In the Sunday December 23, 2007 issue of The Columbus Dispatch was a story titled "Strategy to attract new businesses paying off for Dublin." The most important sentence in the story was near the end:
Unlike other central Ohio cities, Dublin doesn't give property-tax breaks – money that primarily funds public schools – to businesses. Instead, officials offer to finance road improvements or give income-tax rebates if companies meet job-creation goals.
It sounds like the elected leaders of the City of Dublin understand that a high-quality, well-funded school system is the single most important institution in a community. It's the condition that must be satisfied if you want to attract professional people to your town – people who will bring, and attract, businesses that will pay property taxes to help fund the schools as well as income taxes to fund the municipal operations (police, fire, utilities, etc). Dublin now has a mix of professional buildings, manufacturing, and retail spaces which generates healthy revenues for both the city and the schools. Only a very well funded community can afford to plant concrete corn after all!
I've always thought it odd that a city government can waive property taxes. It's not their money - the city doesn't get any of the property taxes. The primary source of income for a city is income taxes paid by people who are employed within the city limits. So the school district wants to see expensive commercial buildings constructed while the city wants the businesses occupying those buildings to have a big payroll. But if the city abates the property taxes, it costs the city nothing and the schools take the hit.
To be fair, it has often been the case in Hilliard that an arrangement is made whereby a new company has its property taxes abated, but yet it pays to the school system an amount equal to what the property tax revenue would have been without the abatement. My understanding is that this is the form of the deal with BMW Financial.

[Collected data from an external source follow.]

(* ===== verification/MdsSample.v ===== *)
(** A small metadata service for examples: a fixed tree of directories, servers that answer
    truthfully and count their requests, and a command with its flags. *)

From Stdlib Require Import Ascii.
From S2P Require Import Prelude GoLib Errno Mds Flags Rpc Operator OperatorFacts.
Local Open Scope Z_scope.

#[local] Existing Instance sample_proto.

(** The root holds a file with two links, a directory and a symbolic link; the directory
    holds the other link and a file of its own. *)
Definition sample_children (ino : Z) : list Dentry :=
  if decide (ino = 1) then
    [mkDentry "a" 2 1 FileType_FILE; mkDentry "d" 3 1 FileType_DIRECTORY; mkDentry "s" 6 1 3]
  else if decide (ino = 3) then
    [mkDentry "b" 2 3 FileType_FILE; mkDentry "c" 4 3 FileType_FILE]
  else [].
Definition sample_inode (ino : Z) : Inode :=
  if decide (ino = 2) then mkInode 2 100 2 [1; 3]
  else if decide (ino = 3) then mkInode 3 4096 2 [1]
  else mkInode ino 10 1 [3].

Definition sample_fs (name : string) : FsInfo :=
  mkFsInfo 9 name 1 sample_policy 4194304 67108864 FsType_S3
    (Some (mkFsExtra (Some (mkS3Info "ak" "sk" "http://s3" "bucket")) None)) [] "uuid".

(** The world is the number of requests. *)
Definition sample_grpc : Grpc nat := λ address timeout w, (w, Ok 7).
Definition replies {Req A} (f : Req → A) : Conn → Req → nat → nat * res error (Response A) :=
  λ c r w, (S w, Ok (mkResponse None (f r))).
Definition sample_client : MDSServiceClient nat := {|
  client_GetMDSList := replies (λ _, [sample_mds 1; sample_mds 2]);
  client_ListFsInfo := replies (λ _, []);
  client_GetFsInfo := replies (λ r, Some (sample_fs "fs"));
  client_CreateFs := replies (λ r, Some (sample_fs (cf_FsName r)));
  client_DeleteFs := replies (λ _, ());
  client_SetFsQuota := replies (λ _, ());
  client_GetFsQuota := replies (λ _, mkQuota 0 0 0 0);
  client_GetInode := replies (λ r, sample_inode (gi_Ino r));
  client_MkDir := replies (λ _, ());
  client_GetDentry := replies (λ r,
    find_first (λ e, bool_decide (de_Name e = gd_Name r)) (sample_children (gd_Parent r)));
  client_ListDentry := replies (λ r, sample_children (ld_Parent r));
  client_SetDirQuota := replies (λ _, ());
  client_GetDirQuota := replies (λ _, mkQuota 0 0 0 0);
  client_LoadDirQuotas := replies (λ _, ∅);
  client_DeleteDirQuota := replies (λ _, ());
  client_UnLink := replies (λ _, ());
  client_RmDir := replies (λ _, ());
  client_ListGroups := replies (λ _, []);
  client_ListMembers := replies (λ _, []);
  client_ReweightMember := replies (λ _, ());
  client_LeaveCacheGroup := replies (λ _, ());
  client_DeleteMember := replies (λ _, ());
  client_UnlockMember := replies (λ _, ());
|}.

Definition sample_viper : Viper := {|
  viper_GetString := λ _, "127.0.0.1:7400"; viper_GetBool := λ _, false;
  viper_GetUint32 := λ _, 2; viper_GetInt32 := λ _, 0; viper_GetDuration := λ _, 1000;
  viper_GetStringSlice := λ _, []; Duration_String := λ _, "1us";
|}.

(** A command with the flags of every request. *)
Definition sample_cmd : Cmd := res_get empty_cmd (
  c ← AddDurationFlag RPCTIMEOUT empty_cmd;
  c ← AddDurationFlag RPCRETRYDElAY c;
  c ← AddUint32Flag RPCRETRYTIMES c;
  c ← AddStringFlag DINGOFS_MDSADDR c;
  AddBoolFlag VERBOSE c).

(** The router of a file system on one server. *)
Definition sample_router : MDSRouter :=
  MonoRouter {| mono_mds := Some (sample_mds 1); m_mdsMeta := NewMDSMeta |}.
Definition sample_state : RpcState nat := mkRpcState ∅ ∅ (Some sample_router) O.

Lemma sample_dial_keeps : @dial_keeps nat sample_grpc (λ _, True).
Proof. done. Qed.
Lemma sample_dial_connects : @dial_connects nat sample_grpc (λ _, True).
Proof. intros a t w _. eexists _, _. split; [done|done]. Qed.
Lemma sample_honest {A} (f : RpcFunc A) P :
  (∀ c w r, (Stub_Func (H := sample_client) f c w).2 = Ok r → P (body r)) →
  @honest nat sample_proto sample_client (λ _, True) A f P.
Proof.
  intros Hf c w w' a _ Hs. split; [done|]. intros r -> _. apply (Hf c w). by rewrite Hs.
Qed.

(** A server that does not listen and one whose first dial fails, and which is busy and
    then unreachable before it answers.  The world counts dials and requests. *)
Section Attempts.
Definition flaky_grpc : Grpc nat := λ address timeout w,
  if decide (address = "10.0.0.1:7400") then (S w, Err (EText "refused"))
  else if decide (w = 6)%nat then (S w, Err (EText "timeout")) else (S w, Ok 7).
Definition flaky_client : MDSServiceClient nat :=
  let c := sample_client in
  {| client_GetInode := λ _ r w,
       if decide (w = 8)%nat then (S w, Ok (mkResponse (Some (mkMdsError Errno_EREQUEST_FULL EmptyString)) (sample_inode 0)))
       else if decide (w = 9)%nat then (S w, Err (EText "unavailable"))
       else (S w, Ok (mkResponse None (sample_inode (gi_Ino r))));
     client_GetMDSList := client_GetMDSList; client_ListFsInfo := client_ListFsInfo;
     client_GetFsInfo := client_GetFsInfo; client_CreateFs := client_CreateFs;
     client_DeleteFs := client_DeleteFs; client_SetFsQuota := client_SetFsQuota;
     client_GetFsQuota := client_GetFsQuota; client_MkDir := client_MkDir;
     client_GetDentry := client_GetDentry; client_ListDentry := client_ListDentry;
     client_SetDirQuota := client_SetDirQuota; client_GetDirQuota := client_GetDirQuota;
     client_LoadDirQuotas := client_LoadDirQuotas; client_DeleteDirQuota := client_DeleteDirQuota;
     client_UnLink := client_UnLink; client_RmDir := client_RmDir;
     client_ListGroups := client_ListGroups; client_ListMembers := client_ListMembers;
     client_ReweightMember := client_ReweightMember; client_LeaveCacheGroup := client_LeaveCacheGroup;
     client_DeleteMember := client_DeleteMember; client_UnlockMember := client_UnlockMember |}.
#[local] Existing Instances flaky_grpc flaky_client.

(** Six dials of the first address, two of the second, three requests. *)
Lemma GetRpcResponse_attempts_witness :
  let rpc := NewRpc ["10.0.0.1:7400"; "10.0.0.2:7400"] 1000 5 200 false "GetInode" in
  let f := GetInodeRpc (mkGetInode (mkContext 0 false) 9 2) in
  let s := mkRpcState ∅ ∅ None O in
  let s' := mkRpcState {["10.0.0.2:7400" := [7]]} ∅ None 11%nat in
  let r := Ok (mkResponse None (sample_inode 2)) in
  GetRpcResponse rpc f s = (s', r) ∧
  ∃ pre address post s1 s2 c, Addrs rpc = pre ++ address :: post ∧
     all_refuse rpc pre s s1 ∧ connected rpc address s1 s2 c ∧ called rpc f address c s2 s' r.
Proof.
  intros rpc f s s' r. assert (GetRpcResponse rpc f s = (s', r)) as Hr by (vm_compute; reflexivity).
  split; [exact Hr|].
  destruct (GetRpcResponse_attempts rpc f s s' r Hr) as [Hc|[[_ Hn]|(pre & a & post & s1 & k & _ & _ & _ & Hn)]];
    [exact Hc|discriminate Hn..].
Defined.

End Attempts.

What's the benefit to a company like BMW Financial to have its property taxes abated, yet pay the schools their full share anyway? The answer is that more than the just the schools are funded by property taxes. Many county-wide programs such as Children's Services, MRDD, Metro Parks and the Zoo depend on property taxes, and they get nothing when property taxes are abated. You decide if that's a good thing, but it's another case of a municipality being able to give away someone else's money.
No good deed goes unpunished however. I would argue that one consequence of Dublin's success is that the State of Ohio has concluded that Dublin has the capacity to supply the bulk of its own school funding, and can therefore get by with less money from the State. As of 2003, only 20% of the state income taxes paid by residents of the Dublin School District made it back in the form of school funding. Compare this to 102% for Columbus City Schools and 656% for East Cleveland City Schools (that's not a typo – it's six-hundred-fifty-six percent).
In that year, Hilliard got back 59% and I suspect that percentage has been going down ever since. Hilliard is viewed much like Dublin by the State of Ohio – that we have the capacity to shoulder much of our school funding costs by ourselves.
In other words, we're pretty much on our own. We got into this mess because thousands of new homes were built in Hilliard over the last decade and the city officials did nothing to stop it. In fact, those officials helped make it happen. To let the city officials also give away the commercial income stream for the schools makes things even worse.
We all need to keep an eye on these folks.